→ **Input data**

(* ===== verification/Hash.v ===== *)
(** * Hash functions and hexadecimal output

    [crypto/sha256.Sum256] (FIPS 180-4), [hash/fnv.New128] (FNV-1) and the [%x]
    verb on byte slices, as the operator uses them to build names and annotations.
    Both hashes compute, so names can be evaluated on concrete inputs. *)

From S2P Require Export GoStd.
From Stdlib Require Import Ascii ZArith.
Open Scope Z_scope.

(** ** [%x] on bytes *)

Definition hex_digit (n : Z) : ascii := byte_of (if n <? 10 then 48 + n else 87 + n).
Definition hex_byte (b : Z) : list ascii := [hex_digit (b / 16); hex_digit (b mod 16)].
(** Lower-case hexadecimal, two digits for a byte. *)
Definition hex_of (bs : list Z) : string := of_bytes (concat (map hex_byte bs)).

(** The [n] bytes of [z], most significant first. *)
Fixpoint be_bytes (n : nat) (z : Z) : list Z :=
  match n with
  | O => []
  | S n' => Z.shiftr z (8 * Z.of_nat n') mod 256 :: be_bytes n' z
  end.

Lemma length_hex_of bs : String.length (hex_of bs) = (2 * length bs)%nat.
Proof.
  rewrite <-length_bytes. unfold hex_of. rewrite bytes_of_bytes.
  induction bs as [|b bs IH]; simpl in *; lia.
Qed.

(** On bytes, the hexadecimal form can be read back. *)
Lemma byte_of_inj a b : 0 ≤ a < 256 → 0 ≤ b < 256 → byte_of a = byte_of b → a = b.
Proof.
  intros Ha Hb E. unfold byte_of in E. rewrite !Z.mod_small in E by lia.
  apply (f_equal N_of_ascii) in E.
  rewrite !N_ascii_embedding in E by (change 256%N with (Z.to_N 256); apply Z2N.inj_lt; lia).
  apply Z2N.inj in E; lia.
Qed.
Lemma hex_digit_inj a b : 0 ≤ a < 16 → 0 ≤ b < 16 → hex_digit a = hex_digit b → a = b.
Proof.
  intros Ha Hb E. unfold hex_digit in E.
  apply byte_of_inj in E; repeat case_match; lia.
Qed.
Lemma hex_of_inj l k :
  Forall (λ b, 0 ≤ b < 256) l → Forall (λ b, 0 ≤ b < 256) k → hex_of l = hex_of k → l = k.
Proof.
  intros Hl Hk E. apply (f_equal bytes) in E. unfold hex_of in E. rewrite !bytes_of_bytes in E.
  revert k Hk E. induction Hl as [|a l Ha Hl IH]; intros [|b k] Hk E; try discriminate; [done|].
  apply Forall_cons in Hk as [Hb Hk]. simpl in E. injection E as E1 E2 E3.
  apply hex_digit_inj in E1; [|split; [apply Z.div_pos | apply Z.div_lt_upper_bound]; lia..].
  apply hex_digit_inj in E2; [|apply Z.mod_pos_bound; lia..].
  f_equal; [|by apply IH].
  rewrite (Z.div_mod a 16), (Z.div_mod b 16) by lia. congruence.
Qed.
Lemma be_bytes_range n z : Forall (λ b, 0 ≤ b < 256) (be_bytes n z).
Proof.
  revert z. induction n as [|n IH]; intros z; simpl; [constructor|].
  constructor; [apply Z.mod_pos_bound; lia | apply IH].
Qed.

Lemma length_be_bytes n z : length (be_bytes n z) = n.
Proof. induction n; simpl; congruence. Qed.

(** ** FNV-1, 128 bits *)
Module fnv.

Definition offset_basis : Z := 0x6c62272e07bb014262b821756295c58d.
Definition prime : Z := 0x0000000001000000000000000000013B.

(** Multiply, then xor the byte into the low octet. *)
Definition step (h : Z) (c : ascii) : Z := Z.lxor (h * prime mod 2 ^ 128) (byte_val c).
Definition Sum128 (s : string) : list Z := be_bytes 16 (foldl step offset_basis (bytes s)).

End fnv.

(** ** SHA-256 *)
Module sha256.

Definition add32 (a b : Z) : Z := (a + b) mod 2 ^ 32.
Definition rotr (n x : Z) : Z := Z.lor (Z.shiftr x n) (Z.shiftl x (32 - n) mod 2 ^ 32).
Definition not32 (x : Z) : Z := 2 ^ 32 - 1 - x.

Definition Ch (x y z : Z) : Z := Z.lxor (Z.land x y) (Z.land (not32 x) z).
Definition Maj (x y z : Z) : Z := Z.lxor (Z.lxor (Z.land x y) (Z.land x z)) (Z.land y z).
Definition Sigma0 (x : Z) : Z := Z.lxor (Z.lxor (rotr 2 x) (rotr 13 x)) (rotr 22 x).
Definition Sigma1 (x : Z) : Z := Z.lxor (Z.lxor (rotr 6 x) (rotr 11 x)) (rotr 25 x).
Definition sigma0 (x : Z) : Z := Z.lxor (Z.lxor (rotr 7 x) (rotr 18 x)) (Z.shiftr x 3).
Definition sigma1 (x : Z) : Z := Z.lxor (Z.lxor (rotr 17 x) (rotr 19 x)) (Z.shiftr x 10).

(** The round constants are the first 32 fractional bits of the cube roots of the first
    64 primes, the initial state those of the square roots of the first 8. *)
Definition primes : list Z :=
  filter (λ p, Forall (λ d, Z.rem p d ≠ 0) (seqZ 2 (Z.sqrt p - 1))) (seqZ 2 310).

(** The integer cube root, from the bit of weight [2^(n-1)] down. *)
Fixpoint icbrt (n : nat) (acc x : Z) : Z :=
  match n with
  | O => acc
  | S n' => let t := acc + 2 ^ Z.of_nat n' in icbrt n' (if t ^ 3 <=? x then t else acc) x
  end.

Definition K : list Z :=
  Eval vm_compute in map (λ p, icbrt 36 0 (p * 2 ^ 96) mod 2 ^ 32) primes.
Definition H0 : list Z :=
  Eval vm_compute in map (λ p, Z.sqrt (p * 2 ^ 64) mod 2 ^ 32) (take 8 primes).

(** Padding: the bit one, zeros, and the bit length on 64 bits. *)
Definition pad (msg : list Z) : list Z :=
  let l := Z.of_nat (length msg) in
  msg ++ 0x80 :: replicate (Z.to_nat ((55 - l) mod 64)) 0 ++ be_bytes 8 (8 * l).

Fixpoint words (bs : list Z) : list Z :=
  match bs with
  | a :: b :: c :: d :: bs' =>
      Z.lor (Z.lor (Z.shiftl a 24) (Z.shiftl b 16)) (Z.lor (Z.shiftl c 8) d) :: words bs'
  | _ => []
  end.

Fixpoint chunks (fuel : nat) (ws : list Z) : list (list Z) :=
  match fuel, ws with
  | _, [] | O, _ => []
  | S fuel', _ => take 16 ws :: chunks fuel' (drop 16 ws)
  end.

(** The message schedule, kept reversed (latest word first). *)
Fixpoint expand (n : nat) (rev_w : list Z) : list Z :=
  match n with
  | O => rev_w
  | S n' =>
      let w i := nth i rev_w 0 in
      expand n' (add32 (add32 (sigma1 (w 1%nat)) (w 6%nat))
                       (add32 (sigma0 (w 14%nat)) (w 15%nat)) :: rev_w)
  end.

Definition round (st : list Z) (kw : Z * Z) : list Z :=
  match st with
  | [a; b; c; d; e; f; g; h] =>
      let t1 := add32 (add32 (add32 h (Sigma1 e)) (Ch e f g)) (add32 kw.1 kw.2) in
      let t2 := add32 (Sigma0 a) (Maj a b c) in
      [add32 t1 t2; a; b; c; add32 d t1; e; f; g]
  | _ => st
  end.

Definition compress (st : list Z) (chunk : list Z) : list Z :=
  let w := reverse (expand 48 (reverse chunk)) in
  zip_with add32 st (foldl round st (zip K w)).

Definition Sum256 (s : string) : list Z :=
  let ws := words (pad (map byte_val (bytes s))) in
  concat (map (be_bytes 4) (foldl compress H0 (chunks (length ws) ws))).

Lemma length_round st kw : length st = 8%nat → length (round st kw) = 8%nat.
Proof.
  intros Hst. do 8 (destruct st as [|? st]; [done|]). by destruct st.
Qed.

Lemma length_compress st chunk : length st = 8%nat → length (compress st chunk) = 8%nat.
Proof.
  intros Hst. unfold compress. rewrite length_zip_with, Hst.
  assert (Hr : ∀ l st', length st' = 8%nat → length (foldl round st' l) = 8%nat).
  { induction l as [|kw l IH]; intros st' Hl; simpl; [done|]. by apply IH, length_round. }
  by rewrite Hr.
Qed.

(** The digest has 32 bytes. *)
Lemma length_Sum256 s : length (Sum256 s) = 32%nat.
Proof.
  unfold Sum256. generalize (words (pad (map byte_val (bytes s)))). intros ws.
  assert (H : ∀ cs st, length st = 8%nat → length (foldl compress st cs) = 8%nat).
  { induction cs as [|c cs IH]; intros st Hst; simpl; [done|]. by apply IH, length_compress. }
  specialize (H (chunks (length ws) ws) H0 eq_refl). revert H.
  generalize (foldl compress H0 (chunks (length ws) ws)). intros st Hst.
  do 8 (destruct st as [|? st]; [done|]). destruct st; [|done]. reflexivity.
Qed.

Lemma Sum256_range s : Forall (λ b, 0 ≤ b < 256) (Sum256 s).
Proof.
  unfold Sum256. generalize (foldl compress H0 (chunks (length (words (pad (map byte_val (bytes s)))))
    (words (pad (map byte_val (bytes s)))))). intros l.
  induction l as [|z l IH]; cbn [map concat]; [constructor|].
  apply Forall_app. split; [apply be_bytes_range | done].
Qed.

End sha256.

Lemma Sum128_range s : Forall (λ b, 0 ≤ b < 256) (fnv.Sum128 s).
Proof. apply be_bytes_range. Qed.

Example sha256_abc :
  hex_of (sha256.Sum256 "abc")
  = "ba7816bf8f01cfea414140de5dae2223b00361a396177a9cb410ff61f20015ad".
Proof. vm_compute. reflexivity. Qed.
Example sha256_two_blocks :
  hex_of (sha256.Sum256 "abcdbcdecdefdefgefghfghighijhijkijkljklmklmnlmnomnopnopq")
  = "248d6a61d20638b8e5c026930c3e6039a33ce45964ff2167f6ecedd419db06c1".
Proof. vm_compute. reflexivity. Qed.
Example fnv128_empty : hex_of (fnv.Sum128 "") = "6c62272e07bb014262b821756295c58d".
Proof. vm_compute. reflexivity. Qed.
Example fnv128_a : hex_of (fnv.Sum128 "a") = "d228cb69101a8caf78912b704e4a141e".
Proof. vm_compute. reflexivity. Qed.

→ **Exercise aim**
Write down exactly every line of the material above up to and including the line containing "verb on byte".

→ **Exercise solution**
(* ===== verification/Hash.v ===== *)
(** * Hash functions and hexadecimal output

    [crypto/sha256.Sum256] (FIPS 180-4), [hash/fnv.New128] (FNV-1) and the [%x]
    verb on byte slices, as the operator uses them to build names and annotations.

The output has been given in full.